Partant, ce générique fait confiance en notre intelligence et nous indique que nous entrons dans un univers dont l’approche va être explicitement métatextuelle. Le travail photographique est proche du Giallo (avec ses éclairages de couleurs primaires: le rouge sanguinolent, le bleu crépusculaire/lunaire et celui des néons de la ville, le vert botanique).  Le score de Pino Donnagio, Hermannien, vénéneux, érotique, est réminiscent, et quelque part tributaire, de maîtres comme l’inévitable Alfred Hitchcock (Psycho 1960), mais aussi, plus confidentiellement, des contemporains comme Brian de Palma (Obsession et Carrie 1976, Dressed to Kill 1980), Dario Argento (Suspiria, 1977) ou encore George A. Romero (Dawn of the Dead, 1978). Cette intertextualité apporte donc une dimension ludique jouissive aux yeux du public.

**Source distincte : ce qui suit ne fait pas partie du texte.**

(** [refusals] bounds how often a request is refused in a row, [delay] how many polls the
    completion of a request takes. *)
Class FabricLaws (F : Type) `{Fabric F} (refusals delay : nat) := {
  entries : F -> list entry;
  tries : F -> nat;
  work : F -> nat;
  polled (f f' : F) : Prop := (tries f' <= tries f)%nat /\ (work f' <= work f)%nat;
  progress (f f' : F) : Prop := polled f f' /\ (~ all_done (entries f) -> (work f' < work f)%nat);
  law_tries f : (tries f <= refusals)%nat;
  law_work f : (work f <= delay)%nat;
  law_submit rq f ret f' : fi_submit rq f = (ret, f') ->
    ret = 0 /\ (exists l d, advance (entries f) l /\ entries f' = l ++ [Entry rq d false]) \/
    ret = - FI_EAGAIN /\ advance (entries f) (entries f') /\ (tries f' < tries f)%nat \/
    ret <> 0 /\ ret <> - FI_EAGAIN;
  law_cq_read f ret c f' : fi_cq_read f = (ret, c, f') -> ret <> 1 /\ ret <> - FI_EAGAIN \/ progress f f' /\
    (ret = 1 /\ (exists l k rq, advance (entries f) l /\ l !! k = Some (Entry rq true false) /\ rq_context rq = Some c /\
       entries f' = <[k := Entry rq true true]> l) \/
     ret = - FI_EAGAIN /\ advance (entries f) (entries f') /\ forall e, e ∈ entries f -> ~ event_ready e);
  law_cq_readerr f ret f' : fi_cq_readerr f = (ret, f') ->
    ret <> 0 /\ ret <> - FI_EAGAIN \/ polled f f' /\ advance (entries f) (entries f');
  law_cntr_read w f n f' : fi_cntr_read w f = (n, f') -> progress f f' /\ advance (entries f) (entries f') /\
    Z.of_nat (completed w (entries f)) <= n <= Z.of_nat (completed w (entries f'));
  law_cntr_readerr w f n f' : fi_cntr_readerr w f = (n, f') -> polled f f' /\ advance (entries f) (entries f');
  law_cntr_wait w n f ret f' : n <= Z.of_nat (submitted w (entries f)) -> fi_cntr_wait w n f = (ret, f') ->
    ret <> 0 \/ polled f f' /\ advance (entries f) (entries f') /\ n <= Z.of_nat (completed w (entries f'));
  law_target_cq_read f ret f' : fi_target_cq_read f = (ret, f') -> polled f f' /\ advance (entries f) (entries f') }.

« She’s watching movies »  

Au casting, la lead Dee Wallace (pas encore Stone) campe une incarnation si marquante qu’elle sera citée dans le néo-slasher Scream (Wes Craven, 1996): lors de la scène auto-réflexive du video-club, entre Stu (Matthew Lillard) et Randy le movie geek (Jamie Kennedy), une cliente surgit pour réclamer au vendeur où elle pourrait trouver « that werewolf movie with the mom from E.T. ». Par conséquent, « la formule est simple: TOUT LE MONDE EST SUSPECT » dans The Howling, qui porte avec respect et humilité l’héritage des décennies de films de monstres qui lui précèdent, dans une alliance entre tropes usuels (e.g. prologue proche du thriller avec présence d’un serial killer) et plaisir cinéphile (intertextualité), où il faudra se méfier même de ses proches, comme suggéré dans la scène de Scream (cf. supra).


Toute-puissance directoriale

Joe Dante, dans un geste précoce de démiurgie (qu’il saura parachever avec son chef d’œuvre suivant Gremlins en 1984), dresse un sommet de triangle non-manichéen, entre tueur.euse(s), protagoniste(s) et la présence arbitrale du créateur : plutôt que de mettre en retrait sa voix de futur auteur pasticheur de séries B, qui aurait vu s’opposer la monstruosité à l’humanité de manière stéréotypique, le réalisateur, avec ubiquité, originalité et d’un ton ironique, voire badin comme dans un flirt, se pose là avec avec nous dans une invitation à nous amuser avec lui de l’historiographie ; par le truchement d’un humour noir explosif, digne d’une déflagration cinglante, les dialogues (écrits par le duo de scénaristes John Saykesy et Terence Winkless¹ – et il y en a à la pêle, DES CLINS D’OEIL) s’allient à la mise en scène pour créer des séquences instantanément cultes qui confinent au génie. 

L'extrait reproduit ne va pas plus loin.